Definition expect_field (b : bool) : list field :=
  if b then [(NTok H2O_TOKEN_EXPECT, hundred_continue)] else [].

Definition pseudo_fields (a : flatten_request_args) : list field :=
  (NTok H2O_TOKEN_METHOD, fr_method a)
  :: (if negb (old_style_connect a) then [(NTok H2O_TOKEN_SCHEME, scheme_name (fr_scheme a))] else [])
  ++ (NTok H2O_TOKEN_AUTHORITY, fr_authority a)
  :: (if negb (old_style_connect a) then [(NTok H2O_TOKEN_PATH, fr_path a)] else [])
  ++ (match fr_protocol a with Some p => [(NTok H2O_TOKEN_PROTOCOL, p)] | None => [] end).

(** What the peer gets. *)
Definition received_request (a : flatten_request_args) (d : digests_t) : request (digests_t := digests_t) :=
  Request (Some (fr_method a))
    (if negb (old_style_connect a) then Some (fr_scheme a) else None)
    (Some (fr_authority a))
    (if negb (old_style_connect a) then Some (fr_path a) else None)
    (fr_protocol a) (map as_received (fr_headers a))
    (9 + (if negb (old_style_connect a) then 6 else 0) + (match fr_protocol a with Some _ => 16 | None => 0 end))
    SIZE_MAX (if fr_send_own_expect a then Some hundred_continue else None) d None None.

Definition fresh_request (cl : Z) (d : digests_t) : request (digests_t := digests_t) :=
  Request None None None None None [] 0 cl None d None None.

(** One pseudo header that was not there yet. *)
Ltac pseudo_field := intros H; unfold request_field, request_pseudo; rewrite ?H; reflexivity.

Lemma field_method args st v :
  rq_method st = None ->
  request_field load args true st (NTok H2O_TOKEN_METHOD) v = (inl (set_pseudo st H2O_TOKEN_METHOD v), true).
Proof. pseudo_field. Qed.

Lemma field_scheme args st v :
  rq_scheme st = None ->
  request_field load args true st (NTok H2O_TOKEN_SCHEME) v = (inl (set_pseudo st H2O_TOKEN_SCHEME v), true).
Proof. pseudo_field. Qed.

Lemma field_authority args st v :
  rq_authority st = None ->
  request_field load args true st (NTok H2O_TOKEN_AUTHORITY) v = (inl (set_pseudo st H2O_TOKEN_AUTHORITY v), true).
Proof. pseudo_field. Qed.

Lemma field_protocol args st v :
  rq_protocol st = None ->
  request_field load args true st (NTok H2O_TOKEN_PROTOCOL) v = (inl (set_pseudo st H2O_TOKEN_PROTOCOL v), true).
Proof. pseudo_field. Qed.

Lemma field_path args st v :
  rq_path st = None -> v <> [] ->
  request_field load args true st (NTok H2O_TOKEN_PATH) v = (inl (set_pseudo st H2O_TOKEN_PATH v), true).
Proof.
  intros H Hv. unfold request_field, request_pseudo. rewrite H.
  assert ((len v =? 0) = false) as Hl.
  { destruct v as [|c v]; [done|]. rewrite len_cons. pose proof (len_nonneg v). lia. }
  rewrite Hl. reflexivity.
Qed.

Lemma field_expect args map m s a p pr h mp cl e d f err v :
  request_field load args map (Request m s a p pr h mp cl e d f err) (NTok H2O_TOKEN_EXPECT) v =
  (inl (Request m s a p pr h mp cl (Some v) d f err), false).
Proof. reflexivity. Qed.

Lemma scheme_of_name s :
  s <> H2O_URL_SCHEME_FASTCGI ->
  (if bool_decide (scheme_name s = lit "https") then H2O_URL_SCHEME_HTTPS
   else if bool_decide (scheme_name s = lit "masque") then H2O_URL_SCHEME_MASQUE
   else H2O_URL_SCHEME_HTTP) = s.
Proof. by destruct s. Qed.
---
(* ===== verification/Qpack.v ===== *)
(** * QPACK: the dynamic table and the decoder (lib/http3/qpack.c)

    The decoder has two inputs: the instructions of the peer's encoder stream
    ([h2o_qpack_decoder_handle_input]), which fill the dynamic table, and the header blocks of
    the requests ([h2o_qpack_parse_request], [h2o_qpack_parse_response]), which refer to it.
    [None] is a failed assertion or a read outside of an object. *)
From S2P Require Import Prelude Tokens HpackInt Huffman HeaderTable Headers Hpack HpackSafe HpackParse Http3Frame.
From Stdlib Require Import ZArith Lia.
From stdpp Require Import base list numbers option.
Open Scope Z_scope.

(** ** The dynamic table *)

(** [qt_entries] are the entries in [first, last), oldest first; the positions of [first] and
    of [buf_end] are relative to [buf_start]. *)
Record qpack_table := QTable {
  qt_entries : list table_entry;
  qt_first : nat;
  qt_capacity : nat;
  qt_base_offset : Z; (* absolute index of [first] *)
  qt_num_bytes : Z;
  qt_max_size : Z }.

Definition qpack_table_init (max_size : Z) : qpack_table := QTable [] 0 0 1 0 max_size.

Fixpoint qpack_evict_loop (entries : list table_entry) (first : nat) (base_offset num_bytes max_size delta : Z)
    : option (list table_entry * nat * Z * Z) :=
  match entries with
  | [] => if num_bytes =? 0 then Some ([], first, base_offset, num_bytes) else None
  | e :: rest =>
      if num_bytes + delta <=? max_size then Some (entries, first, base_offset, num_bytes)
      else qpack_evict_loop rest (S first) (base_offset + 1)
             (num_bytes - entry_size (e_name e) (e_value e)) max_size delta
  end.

## [WHAT TO PRODUCE]
After locating the line with "Definition received_request (a" in the material above, return it and each line after it exactly, ending at the line with "(fr_protocol a) (map".

## [ANSWER AREA]
Definition received_request (a : flatten_request_args) (d : digests_t) : request (digests_t := digests_t) :=
  Request (Some (fr_method a))
    (if negb (old_style_connect a) then Some (fr_scheme a) else None)
    (Some (fr_authority a))
    (if negb (old_style_connect a) then Some (fr_path a) else None)
    (fr_protocol a) (map as_received (fr_headers a))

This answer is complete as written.